Find the word "values" in the data. Return every line where it appears.

[Data records — start]

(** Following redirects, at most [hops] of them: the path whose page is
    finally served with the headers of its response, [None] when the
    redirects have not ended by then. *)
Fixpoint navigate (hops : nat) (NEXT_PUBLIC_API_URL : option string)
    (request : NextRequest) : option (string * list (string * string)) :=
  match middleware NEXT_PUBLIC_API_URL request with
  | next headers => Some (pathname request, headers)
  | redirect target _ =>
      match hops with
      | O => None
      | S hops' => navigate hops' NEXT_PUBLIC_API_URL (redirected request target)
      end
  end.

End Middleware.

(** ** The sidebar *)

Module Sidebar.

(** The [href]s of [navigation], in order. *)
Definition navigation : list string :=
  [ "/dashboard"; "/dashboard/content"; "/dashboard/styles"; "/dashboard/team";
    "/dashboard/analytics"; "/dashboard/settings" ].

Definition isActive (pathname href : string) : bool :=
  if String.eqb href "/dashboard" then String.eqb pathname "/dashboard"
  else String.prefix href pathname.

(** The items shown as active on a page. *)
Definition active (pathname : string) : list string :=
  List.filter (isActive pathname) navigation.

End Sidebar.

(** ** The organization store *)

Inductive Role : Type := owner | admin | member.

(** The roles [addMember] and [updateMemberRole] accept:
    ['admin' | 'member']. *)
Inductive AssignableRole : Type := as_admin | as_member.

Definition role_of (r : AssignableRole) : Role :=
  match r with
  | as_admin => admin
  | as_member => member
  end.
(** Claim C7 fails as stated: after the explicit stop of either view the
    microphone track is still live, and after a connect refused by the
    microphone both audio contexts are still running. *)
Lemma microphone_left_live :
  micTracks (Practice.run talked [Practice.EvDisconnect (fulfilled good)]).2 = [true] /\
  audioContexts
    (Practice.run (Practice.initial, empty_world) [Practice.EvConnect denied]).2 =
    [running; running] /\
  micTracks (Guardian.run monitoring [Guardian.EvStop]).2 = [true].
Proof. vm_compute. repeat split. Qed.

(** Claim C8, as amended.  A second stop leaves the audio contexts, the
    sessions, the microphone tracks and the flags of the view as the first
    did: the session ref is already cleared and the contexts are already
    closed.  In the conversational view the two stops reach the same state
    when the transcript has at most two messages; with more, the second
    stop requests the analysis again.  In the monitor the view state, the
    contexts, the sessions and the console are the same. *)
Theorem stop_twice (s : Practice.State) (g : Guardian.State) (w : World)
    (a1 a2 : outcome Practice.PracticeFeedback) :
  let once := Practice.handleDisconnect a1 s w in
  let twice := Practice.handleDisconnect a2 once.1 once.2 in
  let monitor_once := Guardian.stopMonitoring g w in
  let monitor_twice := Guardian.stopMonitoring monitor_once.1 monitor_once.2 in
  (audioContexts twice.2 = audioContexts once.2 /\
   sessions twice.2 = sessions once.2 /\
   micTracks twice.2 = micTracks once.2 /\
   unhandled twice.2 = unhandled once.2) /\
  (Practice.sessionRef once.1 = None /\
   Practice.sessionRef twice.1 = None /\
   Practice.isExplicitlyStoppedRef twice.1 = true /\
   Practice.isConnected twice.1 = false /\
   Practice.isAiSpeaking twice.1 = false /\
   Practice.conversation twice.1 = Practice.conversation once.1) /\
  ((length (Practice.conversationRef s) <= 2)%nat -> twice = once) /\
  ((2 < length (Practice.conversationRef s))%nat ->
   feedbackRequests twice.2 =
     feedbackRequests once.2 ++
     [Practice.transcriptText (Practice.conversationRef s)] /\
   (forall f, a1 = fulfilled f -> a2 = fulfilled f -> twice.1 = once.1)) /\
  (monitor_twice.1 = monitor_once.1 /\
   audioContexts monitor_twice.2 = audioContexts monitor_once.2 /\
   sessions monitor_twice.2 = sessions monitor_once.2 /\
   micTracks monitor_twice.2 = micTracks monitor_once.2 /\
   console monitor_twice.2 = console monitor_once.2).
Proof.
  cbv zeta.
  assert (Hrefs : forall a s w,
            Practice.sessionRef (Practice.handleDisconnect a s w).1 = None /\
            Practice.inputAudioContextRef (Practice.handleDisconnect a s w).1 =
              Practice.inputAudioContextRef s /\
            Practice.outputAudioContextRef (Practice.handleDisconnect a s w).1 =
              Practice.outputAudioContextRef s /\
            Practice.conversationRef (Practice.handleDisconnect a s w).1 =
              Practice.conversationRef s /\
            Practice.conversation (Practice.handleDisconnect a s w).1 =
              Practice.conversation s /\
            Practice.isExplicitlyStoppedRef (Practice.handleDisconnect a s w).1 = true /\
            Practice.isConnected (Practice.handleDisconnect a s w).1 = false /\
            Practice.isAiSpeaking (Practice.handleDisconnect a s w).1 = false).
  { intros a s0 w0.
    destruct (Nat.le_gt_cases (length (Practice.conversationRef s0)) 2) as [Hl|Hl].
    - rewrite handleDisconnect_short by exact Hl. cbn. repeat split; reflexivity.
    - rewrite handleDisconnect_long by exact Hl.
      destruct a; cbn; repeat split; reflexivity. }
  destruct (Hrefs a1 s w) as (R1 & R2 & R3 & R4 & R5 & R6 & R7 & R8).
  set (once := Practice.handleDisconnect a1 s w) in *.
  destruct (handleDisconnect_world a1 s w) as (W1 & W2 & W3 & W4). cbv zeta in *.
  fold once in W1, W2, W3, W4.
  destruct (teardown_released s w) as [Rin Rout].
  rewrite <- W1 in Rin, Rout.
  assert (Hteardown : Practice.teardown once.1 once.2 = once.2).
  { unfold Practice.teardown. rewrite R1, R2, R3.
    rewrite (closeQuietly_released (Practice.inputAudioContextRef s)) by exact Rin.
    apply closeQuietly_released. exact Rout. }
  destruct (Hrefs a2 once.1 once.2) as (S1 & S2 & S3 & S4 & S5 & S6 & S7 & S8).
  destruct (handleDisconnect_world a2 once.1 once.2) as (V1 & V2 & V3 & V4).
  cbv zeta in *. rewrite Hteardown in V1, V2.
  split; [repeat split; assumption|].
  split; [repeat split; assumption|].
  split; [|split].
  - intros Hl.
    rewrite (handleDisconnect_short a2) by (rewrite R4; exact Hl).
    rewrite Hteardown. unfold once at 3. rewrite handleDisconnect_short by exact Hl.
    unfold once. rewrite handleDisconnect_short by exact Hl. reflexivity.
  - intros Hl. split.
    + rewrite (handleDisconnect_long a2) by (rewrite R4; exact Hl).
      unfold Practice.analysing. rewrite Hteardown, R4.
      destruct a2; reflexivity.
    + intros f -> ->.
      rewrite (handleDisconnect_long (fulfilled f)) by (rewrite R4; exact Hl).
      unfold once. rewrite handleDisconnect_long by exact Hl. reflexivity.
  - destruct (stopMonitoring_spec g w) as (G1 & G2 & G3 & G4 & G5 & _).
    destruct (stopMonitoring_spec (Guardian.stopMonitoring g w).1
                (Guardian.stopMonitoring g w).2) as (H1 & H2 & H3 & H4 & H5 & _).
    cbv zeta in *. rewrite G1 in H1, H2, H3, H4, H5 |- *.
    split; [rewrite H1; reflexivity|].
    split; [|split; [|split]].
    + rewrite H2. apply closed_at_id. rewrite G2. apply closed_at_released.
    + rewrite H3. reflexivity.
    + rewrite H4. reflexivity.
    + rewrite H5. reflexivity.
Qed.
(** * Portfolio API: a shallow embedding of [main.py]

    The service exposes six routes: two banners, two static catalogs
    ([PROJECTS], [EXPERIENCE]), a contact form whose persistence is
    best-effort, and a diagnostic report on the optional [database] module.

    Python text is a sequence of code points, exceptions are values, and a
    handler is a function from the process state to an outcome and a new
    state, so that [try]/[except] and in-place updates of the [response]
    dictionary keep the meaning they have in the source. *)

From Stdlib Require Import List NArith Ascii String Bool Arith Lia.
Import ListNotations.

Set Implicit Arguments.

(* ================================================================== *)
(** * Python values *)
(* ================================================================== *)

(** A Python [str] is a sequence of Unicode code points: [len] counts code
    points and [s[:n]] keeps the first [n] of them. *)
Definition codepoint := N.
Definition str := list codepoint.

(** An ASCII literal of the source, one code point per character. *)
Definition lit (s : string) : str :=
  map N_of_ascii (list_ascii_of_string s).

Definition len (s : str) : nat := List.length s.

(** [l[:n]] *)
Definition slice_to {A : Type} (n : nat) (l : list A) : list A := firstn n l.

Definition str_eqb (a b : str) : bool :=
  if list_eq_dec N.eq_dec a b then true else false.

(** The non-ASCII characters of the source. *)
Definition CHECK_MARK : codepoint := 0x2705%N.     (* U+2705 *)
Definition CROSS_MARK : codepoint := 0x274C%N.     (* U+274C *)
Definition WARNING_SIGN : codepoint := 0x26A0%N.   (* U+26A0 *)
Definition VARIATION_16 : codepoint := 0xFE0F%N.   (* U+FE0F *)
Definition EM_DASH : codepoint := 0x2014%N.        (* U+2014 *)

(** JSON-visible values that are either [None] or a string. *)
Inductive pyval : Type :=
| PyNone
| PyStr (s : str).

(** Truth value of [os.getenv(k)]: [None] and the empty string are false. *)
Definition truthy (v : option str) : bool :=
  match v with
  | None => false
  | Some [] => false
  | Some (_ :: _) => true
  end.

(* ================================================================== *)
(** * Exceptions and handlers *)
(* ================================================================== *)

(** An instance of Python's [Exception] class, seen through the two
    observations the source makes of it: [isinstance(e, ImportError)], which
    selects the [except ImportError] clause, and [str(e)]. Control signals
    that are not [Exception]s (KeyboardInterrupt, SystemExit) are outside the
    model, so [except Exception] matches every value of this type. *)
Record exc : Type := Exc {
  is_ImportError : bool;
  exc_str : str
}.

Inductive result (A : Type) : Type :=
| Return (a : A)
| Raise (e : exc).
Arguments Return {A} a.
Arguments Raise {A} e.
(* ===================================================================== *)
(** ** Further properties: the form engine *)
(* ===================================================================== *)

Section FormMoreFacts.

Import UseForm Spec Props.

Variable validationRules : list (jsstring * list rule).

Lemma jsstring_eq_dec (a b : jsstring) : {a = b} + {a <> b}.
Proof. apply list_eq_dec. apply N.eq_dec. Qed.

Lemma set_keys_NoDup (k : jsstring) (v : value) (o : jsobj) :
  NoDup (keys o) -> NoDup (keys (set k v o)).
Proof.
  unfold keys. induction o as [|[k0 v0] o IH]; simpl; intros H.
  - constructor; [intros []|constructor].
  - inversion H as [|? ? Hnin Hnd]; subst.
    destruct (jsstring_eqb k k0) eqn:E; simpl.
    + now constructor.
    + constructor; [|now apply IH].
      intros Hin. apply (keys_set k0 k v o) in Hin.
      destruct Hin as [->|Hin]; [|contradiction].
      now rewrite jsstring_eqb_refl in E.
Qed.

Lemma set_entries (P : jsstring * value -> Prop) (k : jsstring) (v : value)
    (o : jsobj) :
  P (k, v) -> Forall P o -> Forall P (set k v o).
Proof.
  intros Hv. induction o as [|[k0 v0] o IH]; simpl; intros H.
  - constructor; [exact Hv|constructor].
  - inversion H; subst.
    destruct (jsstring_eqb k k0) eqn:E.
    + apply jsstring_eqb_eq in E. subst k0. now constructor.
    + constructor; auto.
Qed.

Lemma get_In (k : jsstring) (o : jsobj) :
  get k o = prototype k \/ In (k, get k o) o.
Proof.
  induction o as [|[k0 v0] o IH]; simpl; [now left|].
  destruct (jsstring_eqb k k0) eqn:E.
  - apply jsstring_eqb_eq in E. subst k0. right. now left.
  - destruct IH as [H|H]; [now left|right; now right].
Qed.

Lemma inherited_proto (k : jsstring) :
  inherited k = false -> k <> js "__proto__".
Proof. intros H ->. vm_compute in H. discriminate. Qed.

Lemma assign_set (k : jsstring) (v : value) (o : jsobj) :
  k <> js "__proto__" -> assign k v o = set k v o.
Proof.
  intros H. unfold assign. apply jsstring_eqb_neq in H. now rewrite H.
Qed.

[Data records — finish]

**Response:**
    Python text is a sequence of code points, exceptions are values, and a
(** * Python values *)
(** JSON-visible values that are either [None] or a string. *)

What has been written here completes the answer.